Sunday, June 7, 2009

25 Things...

1. I lie to the ones I love and the brutally honest truth to everyone else.

2. I often fantasize after watching infomercials on Extenze if it will increase my sexual prowess.

3. I'm underachieving at a rapid rate.

4. I am a master of deception when it comes to consuming alcohol with females. Because my cup may appear full but I'll never drink more than you then blame it on the alcohol the day after we have sex...

(sorry to the victims)

5. My sex drive is never in park and only neutral when I'm getting head.

6. Love doesn't exist and if it does the closest thing to it is a honey bun cooked in the microwave for 20 seconds.

7. I expect perfection even though it's attainable.

8. The female mind, although complex, is easily dominated by way of attachment and when I'm in control of it I usually ruin their psyche and feel extremely guilty after especially when I love them.

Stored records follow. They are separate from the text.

(** The [catch] block. *)
Definition on_error (rid : nat) (headersSent : bool) (w : World) : World :=
  emit (EvConsoleError rid ::
        if headersSent then [] else [EvRespond rid internalError]) w.

(** From the arrival of a request up to the first suspension. *)
Definition mcp_start (env : Env) (rid : nat) (req : Request)
    (t1 t2 : string) (w : World) : World * Cont :=
  let w := emit [EvTrackRequest rid] (record (trackRequest req "/mcp" t1) w) in
  let k := token env req in
  if negb (Js.truthy (Some k)) then
    (emit [EvRespond rid tokenRequired] w, Finished)
  else
    let w :=
      if is_tool_call req then
        let n := default "" (body_params_name req) in
        emit [EvTrackToolCall rid n (getClientIp req)]
             (record (trackToolCall n (getClientIp req) t2) w)
      else w in
    match transports w !! k with
    | Some t =>
        (emit [EvGet rid k (Some t); EvHandleRequest rid t] w, AwaitHandle t)
    | None =>
        let t := length (sessions w) in
        (emit [EvGet rid k None; EvNew rid k t] (alloc (createMcpServer k) w),
         AwaitConnect k t)
    end.

(** Resumption after [await mcpServer.server.connect(transport)]. *)
Definition mcp_connected (rid : nat) (k : string) (t : nat)
    (o : ConnectOutcome) (w : World) : World * Cont :=
  match o with
  | Connected =>
      (emit [EvSet rid k t; EvHandleRequest rid t] (cache k t w),
       AwaitHandle t)
  | ConnectThrew => (on_error rid false w, Finished)
  end.

(** Resumption after [await transport.handleRequest(req, res, req.body)]. *)
Definition mcp_handled (rid : nat) (o : HandleOutcome) (w : World)
    : World * Cont :=
  match o with
  | Returned => (w, Finished)
  | Threw headersSent => (on_error rid headersSent w, Finished)
  end.

(** The other routes only count the request and answer from the state. *)
Inductive Route := Health | AnalyticsSummary | AnalyticsTools | Dashboard | Root.

Definition path (r : Route) : string :=
  match r with
  | Health => "/health"
  | AnalyticsSummary => "/analytics"
  | AnalyticsTools => "/analytics/tools"
  | Dashboard => "/analytics/dashboard"
  | Root => "/"
  end.

(** *** The event loop: handlers interleave at their suspensions

    A handler runs from the arrival of its request to its first [await], and
    from each resumption to the next [await] or to its end.  When the awaited
    promises settle is decided outside this file (by the transport and the
    server it is connected to), so the model lets any other handler run
    while one is suspended, and lets [connect] and [handleRequest] either
    return or throw. *)

Record Sys := { world : World; reqs : list (Request * Cont) }.
(** X3: [send_to] appends the message on the channel of the named client
    and touches no other channel; when the client is not registered in the
    session, or its channel cannot be written to, nothing happens and
    nothing is raised. *)
Theorem send_to_unicast (sid client_id : string) (message : json)
    (conns : Connections) (w : World) :
  let w' := send_to sid client_id message conns w in
  match PyDict.get client_id (session_table conns sid) with
  | Some conn =>
      if sendable w (ws conn)
      then received w' (ws conn) = (received w (ws conn) ++ [message])%list /\
           (forall c, c <> ws conn -> w' !! c = w !! c)
      else w' = w
  | None => w' = w
  end.
Proof.
  intros w'. unfold w', send_to.
  destruct (PyDict.get client_id (session_table conns sid)) as [conn|]; [|done].
  destruct (sendable w (ws conn)) eqn:Hs.
  - destruct (ws_send_json_sendable (ws conn) message w Hs) as (ch & _ & Hw).
    rewrite Hw. destruct (ws_send_json_effect _ _ _ _ Hw) as (_ & Hr & Ho & _).
    by split.
  - by rewrite ws_send_json_unsendable.
Qed.

(** * Further properties of the administrative endpoints *)

Lemma disable_buzzer_effect sid st s :
  sessions st !! sid = Some s ->
  exists st',
    disable_buzzer sid st = (Ok (JObj [("status", JStr "disabled")]), st') /\
    same_core
      (with_sessions (<[sid := disabled_session s]> (sessions st)) st) st'.
Proof.
  intros Hs. unfold disable_buzzer. mrun. rewrite Hs. mrun.
  fold (disabled_session s).
  set (st1 := with_sessions _ st).
  pose proof (broadcast_state_core sid st1) as Hc.
  pose proof (broadcast_state_ok sid st1) as Hok.
  destruct (broadcast_state sid st1) as [[[]|e] st']; simpl in *.
  - by exists st'.
  - exfalso. assert (Raise e = Ok ()); [|discriminate].
    apply Hok. subst st1. simpl. rewrite lookup_insert_eq. by eexists.
Qed.

Lemma reset_buzzer_effect sid st s :
  sessions st !! sid = Some s ->
  exists st',
    reset_buzzer sid st = (Ok (JObj [("status", JStr "reset")]), st') /\
    same_core
      (with_sessions (<[sid := reset_session s]> (sessions st)) st) st'.
Proof.
  intros Hs. unfold reset_buzzer. mrun. rewrite Hs. mrun.
  fold (reset_session s).
  set (st1 := with_sessions _ st).
  pose proof (broadcast_state_core sid st1) as Hc.
  pose proof (broadcast_state_ok sid st1) as Hok.
  destruct (broadcast_state sid st1) as [[[]|e] st']; simpl in *.
  - by exists st'.
  - exfalso. assert (Raise e = Ok ()); [|discriminate].
    apply Hok. subst st1. simpl. rewrite lookup_insert_eq. by eexists.
Qed.

(** X4: on an existing session, reset and disable both succeed from every
    buzzer state and leave the buzzer disabled with the question counter
    as it was; reset clears winner and timestamp, disable keeps them.
    After either of them enable succeeds, so a locked buzzer can be
    reopened through disable as well as through reset; the reopened
    session has no winner and the counter is one higher. *)
Theorem reset_and_disable_reopen (sid : string) (st : App) (s : SessionState) :
  sessions st !! sid = Some s ->
  let r := reset_buzzer sid st in
  let d := disable_buzzer sid st in
  fst r = Ok (JObj [("status", JStr "reset")]) /\
  sessions (snd r) = <[sid := reset_session s]> (sessions st) /\
  teams_db (snd r) = teams_db st /\
  fst d = Ok (JObj [("status", JStr "disabled")]) /\
  sessions (snd d) = <[sid := disabled_session s]> (sessions st) /\
  teams_db (snd d) = teams_db st /\
  (forall st1, st1 = snd r \/ st1 = snd d ->
     fst (enable_buzzer sid st1) =
       Ok (JObj [("status", JStr "enabled");
                 ("question_number", JInt (question_number s + 1))]) /\
     sessions (snd (enable_buzzer sid st1)) !! sid = Some (enabled_session s)).
Proof.
  intros Hs r d.
  destruct (reset_buzzer_effect sid st s Hs) as (sr & Hr & Hsr & Htr & _).
  destruct (disable_buzzer_effect sid st s Hs) as (sd & Hd & Hsd & Htd & _).
  unfold r, d. rewrite Hr, Hd. simpl in *. split_and!; try done.
  intros st1 [-> | ->].
  - destruct (enable_buzzer_open sid sr (reset_session s))
      as (st2 & -> & Hs2 & _); [by rewrite Hsr, lookup_insert_eq|done|].
    simpl. rewrite Hs2, lookup_insert_eq. done.
  - destruct (enable_buzzer_open sid sd (disabled_session s))
      as (st2 & -> & Hs2 & _); [by rewrite Hsd, lookup_insert_eq|done|].
    simpl. rewrite Hs2, lookup_insert_eq. done.
Qed.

9. Male ego is equivalent to an eff shell, once cracked and exposed it's extremely vulnerable. With that being said, my ego is the size of Jupiter and is as bruised as Rihanna's face after Chris Brown was done with her.

10. I'm way too over-confident.

11. I'm indifferent over what makes me happy.

12. I give more attention and put more effort into Sportscenter then I do with relationships.

13. If I'm not famous by the time I'm 25, I'll give a live feed of my suicide on my blog and go out in a blaze of glory, snorting Tony Montana-like mounds of cocaine off a vintage Playboy magazine.

14. When I was 9 I believed that if I put sporting waves in my head, brushed for 5 minutes and put a stocking cap on my head, I'd have waves like Mase...guess what? IT DIDN'T WORK!

15. I've been told I had so much talent but have no clue how to use it to my advantage. Any idea? Call (347) 210-5071

16. One of my substitute teachers in the 11th grade took my cell phone and told me to wait after class. Of course I agreed happily. Then she told me if I wanted it back, to get on my knees and beg for it while she had a skirt on. Damn, Ms. Smith, do that shit now. Unfortunately a student walked in and nothing happened, but I still remember.

17. I once took another girls car and went to pick up my girlfriend with it. Although morally wrong, I had good intentions. Is that considered cheating?

18. I wear boxer briefs. I'm officially an adult.

19. I think I could be a rapper but no one believes in me.

20. I got caught stealing from 7-11 in Texas and was subjected to the embarassment of having all the items on display on top of my car while people sat back and laughed.

21. I have several $600 belts but I don't have a car, a bed or a laptop.

22. I sometimes wish I was white so I would be accepted in my social class without the acquirement of material things.

23. I have a tendency to crumble and give up on life when something negative happens.

24. I'm more attracted to a females ability to keep pace with my mental energy than their physical attributes.

25. I spend at least 22 minutes and 30 seconds a day celebrating and sulking in my own pity party with no cake, candles or guest.

**BONUS**
My immaturity hormones and just being a dumb ass prevent me from being in 100% committed relationship.